The lopsidedness is real, but cosmologists are divided over whether it reveals anything meaningful about the fundamental laws of physics. The fluctuations are sufficiently small that they could arise from random chance. We have just one observable Universe, but nobody sensible believes we can see all of it. With a sufficiently large cosmos beyond the reach of our telescopes, the rest of the Universe may balance the oddity that we can see, making it a minor, local variation.
Some, however explore the view that the lopsidedness points to something we don’t know. They focus on the fact that
some of the largest fluctuations—covering one-fourth, one-eighth, and one-sixteenth of the sky—are bigger than any structure in the Universe, therefore representing temperature variations across the whole sky.
In those large fluctuations he temperature variations are both larger than expected and highly aligned with each other, which is not what theory would predict. In the absence of further information, these variations are generally ascribed to theories around inflation.

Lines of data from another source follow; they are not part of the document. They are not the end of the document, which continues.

Lemma emits_added P w w' : emits P w w' -> Forall P (added w w').
Proof.
  intros (t & Ht & F). unfold added. by rewrite Ht, drop_app_length.
Qed.

Lemma weight_app f t1 t2 : weight f (t1 ++ t2) = (weight f t1 + weight f t2)%nat.
Proof. apply sum_list_with_app. Qed.

Lemma emits_count_0 P (p : event -> bool) w w' :
  (forall e, P e -> p e = false) -> emits P w w' -> count p (added w w') = 0%nat.
Proof.
  intros Hp H. apply emits_added in H. unfold count.
  induction H as [|e t He _ IH]; [done|].
  rewrite filter_cons. rewrite (Hp e He). by case_decide.
Qed.

Section Keeps.

Variable P : event -> Prop.
Context {A B : Type}.

Lemma keeps_ret (a : A) : keeps P (ret a).
Proof. intros w0 w H. by apply wp_ret. Qed.

Lemma keeps_raise e : keeps P (raise e : M A).
Proof. intros w0 w H. by apply wp_raise. Qed.

Lemma keeps_bind (m : M A) (k : A -> M B) :
  keeps P m -> (forall a, keeps P (k a)) -> keeps P (bind m k).
Proof.
  intros Hm Hk w0 w H. apply wp_bind. eapply wp_mono; [by apply Hm|].
  intros [a|e] w' H'; [by apply Hk | done].
Qed.

Lemma keeps_try (body : M A) (handler : exn -> M A) :
  keeps P body -> (forall e, keeps P (handler e)) -> keeps P (try_except body handler).
Proof.
  intros Hm Hk w0 w H. apply wp_try. eapply wp_mono; [by apply Hm|].
  intros [a|e] w' H'; [done | by apply Hk].
Qed.

Lemma keeps_emit e : P e -> keeps P (emit e).
Proof.
  intros He w0 w (t & Ht & F). exists (t ++ [e])%list. simpl.
  split; [by rewrite Ht, app_assoc | apply Forall_app; auto].
Qed.

Lemma keeps_silent (m : M A) :
  (forall w, trace (snd (m w)) = trace w) -> keeps P m.
Proof. intros Hm w0 w H. unfold wp. eapply emits_same_trace; eauto. Qed.

Lemma keeps_run (m : M A) w r w' : keeps P m -> m w = (r, w') -> emits P w w'.
Proof.
  intros Hm Hr. specialize (Hm w w (emits_refl P w)). unfold wp in Hm.
  by rewrite Hr in Hm.
Qed.

End Keeps.

Lemma keeps_mono (P P' : event -> Prop) {A} (m : M A) :
  (forall e, P e -> P' e) -> keeps P m -> keeps P' m.
Proof.
  intros HP Hm w0 w H. unfold wp.
  eapply emits_trans; [exact H|].
  eapply emits_mono; [exact HP|]. eapply keeps_run; [exact Hm|]. apply surjective_pairing.
Qed.

Lemma keeps_instant P : keeps P instant.
Proof. by apply keeps_silent. Qed.

Lemma keeps_get_world P : keeps P get_world.
Proof. by apply keeps_silent. Qed.

Lemma keeps_put_map_file P f : keeps P (put_map_file f).
Proof. by apply keeps_silent. Qed.

Lemma keeps_put_images P d : keeps P (put_images d).
Proof. by apply keeps_silent. Qed.

Lemma keeps_guarded P ok : keeps P (guarded ok).
Proof.
  apply keeps_bind; [apply keeps_instant|]. intros n.
  destruct (ok n); [apply keeps_ret | apply keeps_raise].
Qed.

Lemma keeps_of_reply P {A} (r : reply A) : keeps P (of_reply r).
Proof. destruct r; [apply keeps_ret | apply keeps_raise | apply keeps_raise]. Qed.

Lemma keeps_log P m : P (Log m) -> keeps P (log_message m).
Proof. apply keeps_emit. Qed.

Lemma keeps_sleep P s : P (Sleep s) -> keeps P (sleep s).
Proof. apply keeps_emit. Qed.

(* ===================================================================== *)
(** ** Footprints: the events each function can add *)
(* ===================================================================== *)

Ltac keeps_go :=
  repeat first
    [ apply keeps_ret | apply keeps_raise | apply keeps_instant | apply keeps_get_world
    | apply keeps_put_map_file | apply keeps_put_images
    | apply keeps_guarded | apply keeps_of_reply
    | apply keeps_log | apply keeps_sleep | apply keeps_emit
    | apply keeps_bind; [|intros ?] | apply keeps_try; [|intros ?]
    | match goal with
      | |- keeps _ (if ?b then _ else _) => destruct b
      | |- keeps _ (match ?x with _ => _ end) => destruct x
      end ].

Section FP.
Variable E : Env.

Lemma update_extension_map_footprint m ext f :
  keeps fp_update (update_extension_map E m ext f).
Proof. unfold update_extension_map, dump_map. keeps_go; done. Qed.

Lemma load_extension_map_footprint : keeps fp_load (load_extension_map E).
Proof. unfold load_extension_map, dump_map, mkdir. keeps_go; done. Qed.

Lemma extension_attempts_footprint fuel retries ext existing :
  keeps (fp_recommend ext) (extension_attempts E fuel retries ext existing).
Proof.
  revert retries. induction fuel as [|fuel IH]; intros retries; simpl.
  - apply keeps_ret.
  - keeps_go; done.
Qed.

Lemma get_folder_recommendation_footprint ext existing :
  keeps (fp_recommend ext) (get_folder_recommendation E ext existing).
Proof.
  unfold get_folder_recommendation. destruct (negb _); [apply keeps_ret|].
  apply extension_attempts_footprint.
Qed.

Lemma analyze_code_content_footprint n : keeps fp_code (analyze_code_content E n).
Proof. unfold analyze_code_content. keeps_go; done. Qed.
End FP.


(* ===================================================================== *)
(** ** Counting the moves of a sorting run *)
(* ===================================================================== *)

Lemma tally_refl f w : tally f 0 w w.
Proof. exists []. by rewrite app_nil_r. Qed.

Lemma tally_trans f a b w1 w2 w3 :
  tally f a w1 w2 -> tally f b w2 w3 -> tally f (a + b) w1 w3.
Proof.
  intros (t1 & H1 & F1) (t2 & H2 & F2). exists (t1 ++ t2)%list.
  split; [by rewrite H2, H1, app_assoc|]. rewrite weight_app. lia.
Qed.

Lemma tally_emits f P w w' :
  (forall e, P e -> f e = 0%nat) -> emits P w w' -> tally f 0 w w'.
Proof.
  intros Hf (t & Ht & F). exists t. split; [done|].
  clear Ht. unfold weight. induction F as [|e t He _ IH]; [done|].
  simpl. by rewrite (Hf e He).
Qed.

Lemma tally_added f n w w' : tally f n w w' -> weight f (added w w') = n.
Proof. intros (t & Ht & F). unfold added. by rewrite Ht, drop_app_length. Qed.

Lemma counted_prefix nf nd w w1 r w' :
  emits uncounted w w1 -> counted nf nd w1 r w' -> counted nf nd w r w'.
Proof.
  intros Hq. destruct r as [l'|]; [|done]. intros (a & b & Ha & Ta & Hb & Tb).
  exists a, b. repeat split; try done.
  - change a with (0 + a)%nat. eapply tally_trans; [|exact Ta].
    eapply tally_emits; [|exact Hq]. by intros e [? ?].
  - change b with (0 + b)%nat. eapply tally_trans; [|exact Tb].
    eapply tally_emits; [|exact Hq]. by intros e [? ?].
Qed.

Lemma keeps_wp P {A} (m : M A) w : keeps P m -> wp m w (fun _ w' => emits P w w').
Proof. intros H. apply H, emits_refl. Qed.

Lemma wp_bind_uncounted {A} (m : M A) (k : A -> M Locals) nf nd w :
  keeps uncounted m ->
  (forall a w1, wp (k a) w1 (counted nf nd w1)) ->
  wp (bind m k) w (counted nf nd w).
Proof.
  intros Hm Hk. apply wp_bind. eapply wp_mono; [by apply keeps_wp|].
  intros [a|e] w1 Hq; [|done]. unfold wp. eapply counted_prefix; [exact Hq|]. apply Hk.
Qed.



Section Counting.
Variable E : Env.

Lemma final_move_counted item d l w :
  wp (final_move E item d l) w (counted (files_processed l) (folders_processed l) w).
Proof.
  unfold wp, final_move.
  destruct d as [[[|c s]|p]|]; run_monad.
  - counted_now.
  - destruct (mkdir_ok E (tick w)); simpl; [|done].
    destruct (move_ok E (S (tick w))); counted_now.
  - destruct (move_ok E (tick w)); counted_now.
  - counted_now.
Qed.

Lemma classify_and_move_counted existing item l w :
  wp (classify_and_move E existing item l) w
     (counted (files_processed l) (folders_processed l) w).
Proof.
  unfold classify_and_move.
  apply wp_bind_uncounted; [by apply keeps_log|]. intros _ w1.
  destruct (rule_lookup _ _) as [category|].
  - destruct (String.eqb category "Code").
    + apply wp_bind_uncounted.
      { eapply keeps_mono; [|apply analyze_code_content_footprint]. fp_solve. }
      intros [info|] w2; [|apply final_move_counted].
      destruct (PyStr.truthy _); [|apply final_move_counted].
      apply wp_bind_uncounted; [unfold mkdir; keeps_go; done|]. intros _ w3.
      apply wp_bind_uncounted; [by apply keeps_log|]. intros _ w4.
      apply final_move_counted.
    + apply final_move_counted.
  - apply wp_bind_uncounted.
    { eapply keeps_mono; [|apply get_folder_recommendation_footprint]. fp_solve. }
    intros [r|] w2; [|apply final_move_counted].
    destruct (PyStr.truthy _); [|apply final_move_counted].
    apply wp_bind_uncounted.
    { eapply keeps_mono; [|apply update_extension_map_footprint]. fp_solve. }
    intros ext_map w3. apply (final_move_counted item _ (Build_Locals _ _ _)).
Qed.

Lemma process_item_counted pa cutoff excl existing item l w :
  wp (process_item E pa cutoff excl existing item l) w
     (counted (files_processed l) (folders_processed l) w).
Proof.
  unfold process_item.
  destruct (is_dir item).
  - destruct (_ || _); [unfold wp; counted_now|].
    unfold wp. run_monad. destruct (move_ok E (tick w)); counted_now.
  - destruct (String.eqb _ _); [unfold wp; counted_now|].
    destruct (_ || _); [unfold wp; run_monad; counted_now|].
    destruct (negb pa); [|apply classify_and_move_counted].
    apply wp_bind_uncounted; [apply keeps_guarded|]. intros _ w1.
    destruct (_ <=? _)%Z; [unfold wp; run_monad; counted_now|].
    apply classify_and_move_counted.
Qed.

Judging from the article, it comes down to a question of whether this is a real problem or something that someone needs to be a problem. For example, we read,
Yoho told Ars, “The general consensus in the field I’m sure would be that dark matter and dark energy are more pressing issues. But if it turned out that these large angle anomalies were due to primordial physics and not a statistical fluke or systematic errors (two big ‘ifs’, granted), the impact of the results would huge since there is no way for [the standard cosmological model] to account for that behavior. And that’s the kind of thing that us theorists have a field day with.”
Ah yes, the standard model again. The standard model is widely critiqued today not because of its occasional problems—or because of the normal skepticism of science—but because it provides support for a universe that many in science don’t like (one with theistic implications, courtesy the Big Bang and fine-tuning).
The new Cosmos series’ Neil DeGrasse Tyson, for example, argues for a multiverse without any good evidence, as does Wikipedia and National Geographic because the people involved very much want to believe in a cosmos of cosmoses that has no theistic implications. Not because there is any evidence that such a collections of contradictory cosmoses exists. Unless, of course, you think that the fact that you can imagine it adds to the likelihood that it exists.
Who knows, the standard model may be wrong and may be replaced a century from now. But we should be appropriately cautious when dealing with th criticism offered by supporters of farflung cosmologies whose only real merit is lack of theism and only real demerit is lack of evidence, or even coherence in some cases.